[Activity]
Pull every line from the records that has the word "strings" in it.

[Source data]
(* ===== verification/Proto.v ===== *)
(** * MQTT messages

    The message types of the mqttmsg package, which is not part of the
    repository: for each type the fields that the broker reads or writes.  What
    the package computes is a parameter: the payload type with its [Size], and
    the [Bytes] of a message. *)

From Stdlib Require Import ZArith.
From stdpp Require Import base list strings numbers.
From S2P Require Import Prelude.

Local Open Scope string_scope.

(** [proto.Payload] with its [Size] method. *)
Class Mqttmsg := {
  Payload : Type;
  Payload_Size : Payload -> Z
}.

Inductive QosLevel :=
| QosAtMostOnce
| QosAtLeastOnce
| QosExactlyOnce
| QosInvalid (n : N).

#[export] Instance QosLevel_eq_dec : EqDecision QosLevel.
Proof. solve_decision. Defined.

Inductive ReturnCode :=
| RetCodeAccepted
| RetCodeUnacceptableProtocolVersion
| RetCodeIdentifierRejected
| RetCodeServerUnavailable
| RetCodeBadUsernameOrPassword
| RetCodeNotAuthorized.

#[export] Instance ReturnCode_eq_dec : EqDecision ReturnCode.
Proof. solve_decision. Defined.

Record Header := {
  DupFlag : bool;
  Qos : QosLevel;
  Retain : bool
}.

Record Connect := {
  ProtocolName : string;
  ProtocolVersion : N;
  ClientId : string;
  CleanSession : bool;
  KeepAliveTimer : Z;      (* uint16, seconds *)
  UsernameFlag : bool;
  PasswordFlag : bool;
  Username : string;
  Password : string;
  WillFlag : bool
}.

Section Messages.
Context `{Mqttmsg}.

Record Publish := {
  PubHeader : Header;
  TopicName : string;
  MessageId : N;         (* uint16 *)
  PubPayload : Payload
}.

(** [m.Header.Retain = b] *)
Definition set_Retain (b : bool) (m : Publish) : Publish := {|
  PubHeader := {| DupFlag := DupFlag (PubHeader m);
                  Qos := Qos (PubHeader m);
                  Retain := b |};
  TopicName := TopicName m;
  MessageId := MessageId m;
  PubPayload := PubPayload m
|}.

(** [proto.Message].  A PUBLISH is the one message that several goroutines
    share and that is written after it was built, so its representation [P] is
    left open: a pointer in the broker, a value on the wire. *)
Inductive Message (P : Type) :=
| MConnect (m : Connect)
| MConnAck (rc : ReturnCode)
| MPublish (p : P)
| MPubAck (qos : QosLevel) (mid : N)
| MSubscribe (mid : N) (topics : list (string * QosLevel))
| MSubAck (mid : N) (qos : list QosLevel)
| MUnsubscribe (mid : N) (topics : list string)
| MUnsubAck (mid : N)
| MPingReq
| MPingResp
| MDisconnect
| MOther (kind : N).     (* PUBREC, PUBREL, PUBCOMP *)

End Messages.
Arguments MConnect {P} m.
Arguments MConnAck {P} rc.
Arguments MPublish {P} p.
Arguments MPubAck {P} qos mid.
Arguments MSubscribe {P} mid topics.
Arguments MSubAck {P} mid qos.
Arguments MUnsubscribe {P} mid topics.
Arguments MUnsubAck {P} mid.
Arguments MPingReq {P}.
Arguments MPingResp {P}.
Arguments MDisconnect {P}.
Arguments MOther {P} kind.

(** The message with its PUBLISH representation replaced: reading through the
    pointer, or allocating. *)
Definition Message_map {P Q : Type} (f : P -> Q) (m : Message P) : Message Q :=
  match m with
  | MConnect m => MConnect m
  | MConnAck rc => MConnAck rc
  | MPublish p => MPublish (f p)
  | MPubAck q mid => MPubAck q mid
  | MSubscribe mid ts => MSubscribe mid ts
  | MSubAck mid qs => MSubAck mid qs
  | MUnsubscribe mid ts => MUnsubscribe mid ts
  | MUnsubAck mid => MUnsubAck mid
  | MPingReq => MPingReq
  | MPingResp => MPingResp
  | MDisconnect => MDisconnect
  | MOther k => MOther k
  end.

(** ** The other packages the broker calls *)

(** [m.Bytes()] of mqttmsg, and the leaky bucket of golib/ratelimiter: its
    state, its constructor (capacity and drain period) and [Pour] at a given
    time. *)
Class Extern `{Mqttmsg} := {
  msg_Bytes : Message Publish -> Z;
  LeakyBucket : Type;
  NewLeakyBucket : Z -> Z -> LeakyBucket;
  Pour : LeakyBucket -> Z -> Z -> bool * LeakyBucket
}.

(** ** A concrete instance, for evaluating the model *)

Definition bytes_mqttmsg : Mqttmsg := {|
  Payload := string;
  Payload_Size := fun p => Z.of_nat (String.length p)
|}.

(** A bucket that never drains, and messages counted as one byte each. *)
Definition plain_extern : @Extern bytes_mqttmsg := {|
  msg_Bytes := fun _ => 1%Z;
  LeakyBucket := Z;
  NewLeakyBucket := fun cap _ => cap;
  Pour := fun room _ n => if (n <=? room)%Z then (true, (room - n)%Z) else (false, room)
|}.
(* ===== verification/Store.v ===== *)
(** * In-flight message stores (src/broker/store.go, src/broker/memstore.go)

    The [Store] interface as a class of operations with its laws, the
    [MemoryStore] that implements it, the keys of stored messages, the rules that
    say which messages are persisted, and the registry of stores by client id. *)

From Stdlib Require Import ZArith Lia Ascii.
From stdpp Require Import base gmap list strings numbers sets.
From S2P Require Import Prelude GoString GoSlice Proto.

Local Open Scope string_scope.

(** ** The Store interface *)

Class Store (St M : Type) := {
  Open : St -> St;
  Put : string -> M -> St -> St;
  Get : string -> St -> option M;      (* [None]: the nil message *)
  All : St -> list string;
  Del : string -> St -> St;
  Close : St -> St;
  Reset : St -> St
}.

(** What the broker relies on. *)
Class StoreLaws (St M : Type) `{Store St M} := {
  Get_Put k k' m st : Get k' (Put k m st) = if decide (k = k') then Some m else Get k' st;
  Get_Del k k' st : Get k' (Del k st) = if decide (k = k') then None else Get k' st;
  Get_Reset k st : Get k (Reset st) = None;
  Get_Open k st : Get k (Open st) = Get k st;
  Get_Close k st : Get k (Close st) = Get k st;
  elem_of_All k st : k ∈ All st <-> is_Some (Get k st);
  NoDup_All st : NoDup (All st)
}.

(** ** MemoryStore *)

Record MemoryStore (M : Type) := MkMemoryStore {
  ms_messages : gmap string M;
  ms_opened : bool
}.
Arguments MkMemoryStore {M}.
Arguments ms_messages {M}.
Arguments ms_opened {M}.

Module Memory.
Section Memory.
Context `{GoRuntime} {M : Type}.
Implicit Types st : MemoryStore M.

Definition NewMemoryStore : MemoryStore M := MkMemoryStore ∅ false.

Definition Open st := MkMemoryStore (ms_messages st) true.

Definition Put (key : string) (message : M) st :=
  MkMemoryStore (<[key := message]> (ms_messages st)) (ms_opened st).

Definition Get (key : string) st : option M := ms_messages st !! key.

(** The keys, in the order the run time visits the map. *)
Definition All st : list string := range_order ((map_to_list (ms_messages st)).*1).

Definition Del (key : string) st :=
  MkMemoryStore (delete key (ms_messages st)) (ms_opened st).

Definition Close st := MkMemoryStore (ms_messages st) false.

Definition Reset st := MkMemoryStore (∅ : gmap string M) (ms_opened st).
End Memory.
End Memory.

#[export] Instance MemoryStore_Store `{GoRuntime} {M} : Store (MemoryStore M) M := {|
  Open := Memory.Open;
  Put := Memory.Put;
  Get := Memory.Get;
  All := Memory.All;
  Del := Memory.Del;
  Close := Memory.Close;
  Reset := Memory.Reset
|}.

Lemma elem_of_range_order `{GoRuntime} {A} (x : A) (l : list A) :
  x ∈ range_order l <-> x ∈ l.
Proof. by rewrite range_order_perm. Qed.

Lemma MemoryStore_All_elem `{GoRuntime} {M} (st : MemoryStore M) k :
  k ∈ Memory.All st <-> is_Some (Memory.Get k st).
Proof.
  unfold Memory.All, Memory.Get. rewrite elem_of_range_order, list_elem_of_fmap. split.
  - intros ([k' m] & -> & Hin). apply elem_of_map_to_list in Hin. simpl. eauto.
  - intros [m Hm]. exists (k, m). split; [done|]. by apply elem_of_map_to_list.
Qed.

#[export] Instance MemoryStore_laws `{GoRuntime} {M} : StoreLaws (MemoryStore M) M.
Proof.
  split; simpl; unfold Memory.Get, Memory.Put, Memory.Del, Memory.Reset, Memory.Open,
                       Memory.Close; simpl.
  - intros. apply lookup_insert.
  - intros. apply lookup_delete.
  - intros. apply lookup_empty.
  - done.
  - done.
  - intros. apply MemoryStore_All_elem.
  - intros st. unfold Memory.All. rewrite range_order_perm. apply NoDup_fst_map_to_list.
Qed.

(** ** Keys *)

Definition IBOUND_PREFIX : string := "i.".
Definition OBOUND_PREFIX : string := "o.".

Definition ibound_mid2key (mid : N) : string := IBOUND_PREFIX +:+ Itoa mid.
Definition obound_mid2key (mid : N) : string := OBOUND_PREFIX +:+ Itoa mid.

(** [key[2:]]: [None] is the slice-bounds panic on a shorter key. *)
Definition key_tail (key : string) : option string :=
  if (2 <=? String.length key)%nat
  then Some (String.substring 2 (String.length key - 2) key) else None.

Definition key2mid (key : string) : option N :=
  t ← key_tail key; Some (Z.to_N (to_uint16 (fst (Atoi t)))).

(** ** Which messages are persisted *)

(** The call on the store that a persist rule makes, if it makes one. *)
Inductive store_call (M : Type) :=
| CallPut (key : string) (m : M)
| CallDel (key : string).
Arguments CallPut {M}.
Arguments CallDel {M}.

Definition run_call {St M} `{Store St M} (call : option (store_call M)) (s : St) : St :=
  match call with
  | None => s
  | Some (CallPut k m) => Put k m s
  | Some (CallDel k) => Del k s
  end.

Section Persist.
Context `{Mqttmsg} {M : Type}.

(** [persist_outbound(s, m)]: [v] is what the message holds, [m] the message
    itself, which is what the store keeps. *)
Definition persist_outbound_call (v : Message Publish) (m : M) : option (store_call M) :=
  match v with
  | MPublish p =>
      if decide (Qos (PubHeader p) = QosAtLeastOnce)
      then Some (CallPut (obound_mid2key (MessageId p)) m) else None
  | MPubAck _ mid => Some (CallDel (ibound_mid2key mid))
  | _ => None
  end.

(** [persist_inbound(s, m)] *)
Definition persist_inbound_call (v : Message Publish) (m : M) : option (store_call M) :=
  match v with
  | MPublish p =>
      if decide (Qos (PubHeader p) = QosAtLeastOnce)
      then Some (CallPut (ibound_mid2key (MessageId p)) m) else None
  | MPubAck _ mid => Some (CallDel (obound_mid2key mid))
  | _ => None
  end.

Context {St : Type} `{Store St M}.

Definition persist_outbound (s : St) (v : Message Publish) (m : M) : St :=
  run_call (persist_outbound_call v m) s.
Definition persist_inbound (s : St) (v : Message Publish) (m : M) : St :=
  run_call (persist_inbound_call v m) s.
End Persist.

(** ** The registry of client stores *)

(** [clientStores], with the stores it points to: a store is shared by all the
    connections of a client id. *)
Record registry (St : Type) := Registry {
  clientStores : gmap string nat;
  store_heap : list St
}.
Arguments Registry {St}.
Arguments clientStores {St}.
Arguments store_heap {St}.

Definition getClientStore {St} (new : St) (clientId : string) (r : registry St)
    : registry St * nat :=
  match clientStores r !! clientId with
  | Some p => (r, p)
  | None =>
      let p := length (store_heap r) in
      (Registry (<[clientId := p]> (clientStores r)) (store_heap r ++ [new]), p)
  end.

Definition delClientStore {St} (clientId : string) (r : registry St) : registry St :=
  Registry (delete clientId (clientStores r)) (store_heap r).

Definition registry_wf {St} (r : registry St) : Prop :=
  (forall id p, clientStores r !! id = Some p -> p < length (store_heap r)) /\
  (forall id id' p, clientStores r !! id = Some p -> clientStores r !! id' = Some p -> id = id').

(** ** Lemmas *)

Lemma registry_wf_empty {St} : registry_wf (Registry (∅ : gmap string nat) ([] : list St)).
Proof. split; intros *; simpl; rewrite lookup_empty; discriminate. Qed.

Lemma key_tail_ibound mid : key_tail (ibound_mid2key mid) = Some (Itoa mid).
Proof.
  unfold key_tail, ibound_mid2key. rewrite string_length_app. simpl.
  by rewrite Nat.sub_0_r, substring_0_all.
Qed.

Lemma key_tail_obound mid : key_tail (obound_mid2key mid) = Some (Itoa mid).
Proof.
  unfold key_tail, obound_mid2key. rewrite string_length_app. simpl.
  by rewrite Nat.sub_0_r, substring_0_all.
Qed.

Lemma ibound_obound_ne m m' : ibound_mid2key m <> obound_mid2key m'.
Proof. discriminate. Qed.

Lemma ibound_mid2key_inj m m' : ibound_mid2key m = ibound_mid2key m' -> m = m'.
Proof. intros Heq. apply Itoa_inj. by apply (string_app_inj_l IBOUND_PREFIX). Qed.

Lemma obound_mid2key_inj m m' : obound_mid2key m = obound_mid2key m' -> m = m'.
Proof. intros Heq. apply Itoa_inj. by apply (string_app_inj_l OBOUND_PREFIX). Qed.

Lemma getClientStore_lookup {St} new id (r : registry St) :
  clientStores (getClientStore new id r).1 !! id = Some (getClientStore new id r).2.
Proof.
  unfold getClientStore. destruct (clientStores r !! id) as [p|] eqn:E; simpl; [done|].
  apply lookup_insert_eq.
Qed.

Lemma getClientStore_wf {St} new id (r : registry St) :
  registry_wf r -> registry_wf (getClientStore new id r).1.
Proof.
  intros [Hlt Hinj]. unfold getClientStore.
  destruct (clientStores r !! id) as [p|] eqn:E; [done|]. split; simpl.
  - intros id' p. rewrite lookup_insert, length_app. simpl.
    case_decide; intros Hp; [injection Hp as <-; lia|]. apply Hlt in Hp. lia.
  - intros id1 id2 p. rewrite !lookup_insert.
    repeat case_decide; intros H1 H2; subst; try done.
    + injection H1 as <-. apply Hlt in H2. lia.
    + injection H2 as <-. apply Hlt in H1. lia.
    + eauto.
Qed.

(** ** Properties *)

(** A key round trip.  For every 16-bit message id, [key2mid] recovers the id
    from the inbound and from the outbound key, so distinct ids have distinct
    keys in each direction, and no inbound key is an outbound key. *)
Theorem key_roundtrip (mid mid' : N) (Hmid : (mid < 65536)%N) :
  key2mid (ibound_mid2key mid) = Some mid /\
  key2mid (obound_mid2key mid) = Some mid /\
  (ibound_mid2key mid = ibound_mid2key mid' <-> mid = mid') /\
  (obound_mid2key mid = obound_mid2key mid' <-> mid = mid') /\
  ibound_mid2key mid <> obound_mid2key mid'.
Proof.
  unfold key2mid. rewrite key_tail_ibound, key_tail_obound. simpl.
  rewrite Atoi_Itoa by lia. simpl. rewrite to_uint16_id by lia. rewrite N2Z.id.
  split; [done|]. split; [done|].
  split; [split; [apply ibound_mid2key_inj|congruence]|].
  split; [split; [apply obound_mid2key_inj|congruence]|].
  apply ibound_obound_ne.
Qed.

Lemma key_roundtrip_witness :
  (65535 < 65536)%N /\ key2mid (ibound_mid2key 65535) = Some 65535%N.
Proof. split; [reflexivity|]. apply (key_roundtrip 65535 0). reflexivity. Defined.

(** The store of a QoS 1 publication, for any store that satisfies the
    interface.  Receiving a PUBLISH with QoS 1 records it under its inbound key
    and nothing else changes; sending the PUBACK with its id removes that record
    and nothing else changes; a message of another QoS is not recorded. *)
Theorem inbound_publication_persisted `{Mqttmsg} {M St : Type} `{StoreLaws St M}
    (s : St) (p : Publish) (m ack : M) (q : QosLevel) (k : string) :
  let mid := MessageId p in
  let s1 := persist_inbound s (MPublish p) m in
  let s2 := persist_outbound s1 (MPubAck q mid) ack in
  Get k s1 = (if decide (Qos (PubHeader p) = QosAtLeastOnce /\ k = ibound_mid2key mid)
              then Some m else Get k s) /\
  Get k s2 = (if decide (k = ibound_mid2key mid) then None else Get k s).
Proof.
  intros mid s1 s2. subst s1 s2. unfold persist_outbound, persist_inbound. simpl.
  rewrite Get_Del. destruct (decide (Qos _ = _)) as [Hq|Hq]; simpl;
    rewrite ?Get_Put; subst mid; repeat case_decide; naive_solver.
Qed.

Lemma inbound_publication_persisted_witness :
  let R := doubling_runtime in
  let p := @Build_Publish bytes_mqttmsg (Build_Header false QosAtLeastOnce false) "t" 7 "x" in
  let s : MemoryStore nat := Memory.NewMemoryStore in
  Get "i.7" (persist_inbound s (MPublish p) 3%nat) = Some 3%nat /\
  Get "i.7" (persist_outbound (H := bytes_mqttmsg) (persist_inbound s (MPublish p) 3%nat)
               (MPubAck QosAtMostOnce 7) 4%nat) = None.
Proof.
  intros R p s.
  destruct (@inbound_publication_persisted bytes_mqttmsg _ _ _ MemoryStore_laws
              s p 3%nat 4%nat QosAtMostOnce "i.7") as [H1 H2].
  split; [exact H1|exact H2].
Defined.

(** The store of an outgoing publication, for any store that satisfies the
    interface.  Sending a PUBLISH with QoS 1 records it under its outbound key;
    it is never confused with an inbound record, and the rule for a PUBACK that
    comes in ([persist_inbound]) removes it and nothing else. *)
Theorem outbound_publication_persisted `{Mqttmsg} {M St : Type} `{StoreLaws St M}
    (s : St) (p : Publish) (m ack : M) (q : QosLevel) (k : string) (mid' : N) :
  let mid := MessageId p in
  let s1 := persist_outbound s (MPublish p) m in
  let s2 := persist_inbound s1 (MPubAck q mid) ack in
  Get k s1 = (if decide (Qos (PubHeader p) = QosAtLeastOnce /\ k = obound_mid2key mid)
              then Some m else Get k s) /\
  Get (ibound_mid2key mid') s1 = Get (ibound_mid2key mid') s /\
  Get k s2 = (if decide (k = obound_mid2key mid) then None else Get k s).
Proof.
  intros mid s1 s2. subst s1 s2. unfold persist_outbound, persist_inbound. simpl.
  rewrite Get_Del. pose proof (ibound_obound_ne mid' mid).
  destruct (decide (Qos _ = _)) as [Hq|Hq]; simpl;
    rewrite ?Get_Put; subst mid; repeat case_decide; naive_solver.
Qed.

Lemma outbound_publication_persisted_witness :
  let R := doubling_runtime in
  let p := @Build_Publish bytes_mqttmsg (Build_Header false QosAtLeastOnce false) "t" 7 "x" in
  let s : MemoryStore nat := Memory.NewMemoryStore in
  Get "o.7" (persist_outbound s (MPublish p) 3%nat) = Some 3%nat /\
  Get "o.7" (persist_inbound (H := bytes_mqttmsg) (persist_outbound s (MPublish p) 3%nat)
               (MPubAck QosAtMostOnce 7) 4%nat) = None.
Proof.
  intros R p s.
  destruct (@outbound_publication_persisted bytes_mqttmsg _ _ _ MemoryStore_laws
              s p 3%nat 4%nat QosAtMostOnce "o.7" 7) as (H1 & _ & H2).
  split; [exact H1|exact H2].
Defined.

(** The registry of client stores.  [getClientStore] returns the store that
    is registered for the client id and keeps all other registrations; asking
    again returns the same store, two clients never share one, and only
    [delClientStore] makes the id forget its store. *)
Theorem client_store_stable {St : Type} (new : St) (id id' : string) (r : registry St)
    (Hwf : registry_wf r) :
  let r1 := (getClientStore new id r).1 in
  let p := (getClientStore new id r).2 in
  getClientStore new id r1 = (r1, p) /\
  registry_wf r1 /\
  (id' <> id -> clientStores r1 !! id' = clientStores r !! id' /\
                clientStores r1 !! id' <> Some p) /\
  (forall q st, store_heap r !! q = Some st -> store_heap r1 !! q = Some st) /\
  (clientStores r !! id = None -> store_heap r1 !! p = Some new) /\
  clientStores (delClientStore id r1) !! id = None.
Proof.
  pose proof (getClientStore_lookup new id r) as Hl.
  pose proof (getClientStore_wf new id r Hwf) as Hwf1.
  destruct (getClientStore new id r) as [r1 p] eqn:E. simpl in *.
  split; [unfold getClientStore; by rewrite Hl|]. split; [done|].
  split; [|split; [|split]].
  - intros Hne. split.
    + unfold getClientStore in E. destruct (clientStores r !! id); injection E as <- <-; [done|].
      by apply lookup_insert_ne.
    + intros Hp. apply Hne. by eapply (proj2 Hwf1).
  - intros q st Hq. unfold getClientStore in E.
    destruct (clientStores r !! id); injection E as <- <-; [done|].
    by apply lookup_app_l_Some.
  - intros Hn. unfold getClientStore in E. rewrite Hn in E. injection E as <- <-. simpl.
    apply last_snoc_lookup.
  - apply lookup_delete_eq.
Qed.

Lemma client_store_stable_witness :
  let r := Registry {["d" := 0%nat]} [false] in
  let r1 := (getClientStore true "c" r).1 in
  let p := (getClientStore true "c" r).2 in
  registry_wf r /\ p = 1%nat /\ getClientStore true "c" r1 = (r1, p).
Proof.
  assert (registry_wf (Registry {["d" := 0%nat]} [false])) as Hwf.
  { split; simpl.
    - intros id p Hp. apply lookup_singleton_Some in Hp as [_ <-]. lia.
    - intros id id' p Hp Hp'. apply lookup_singleton_Some in Hp as [<- _].
      by apply lookup_singleton_Some in Hp' as [<- _]. }
  split; [exact Hwf|]. split; [reflexivity|].
  exact (proj1 (client_store_stable true "c" "d" _ Hwf)).
Defined.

[Output for this exercise]
From stdpp Require Import base list strings numbers.
From stdpp Require Import base gmap list strings numbers sets.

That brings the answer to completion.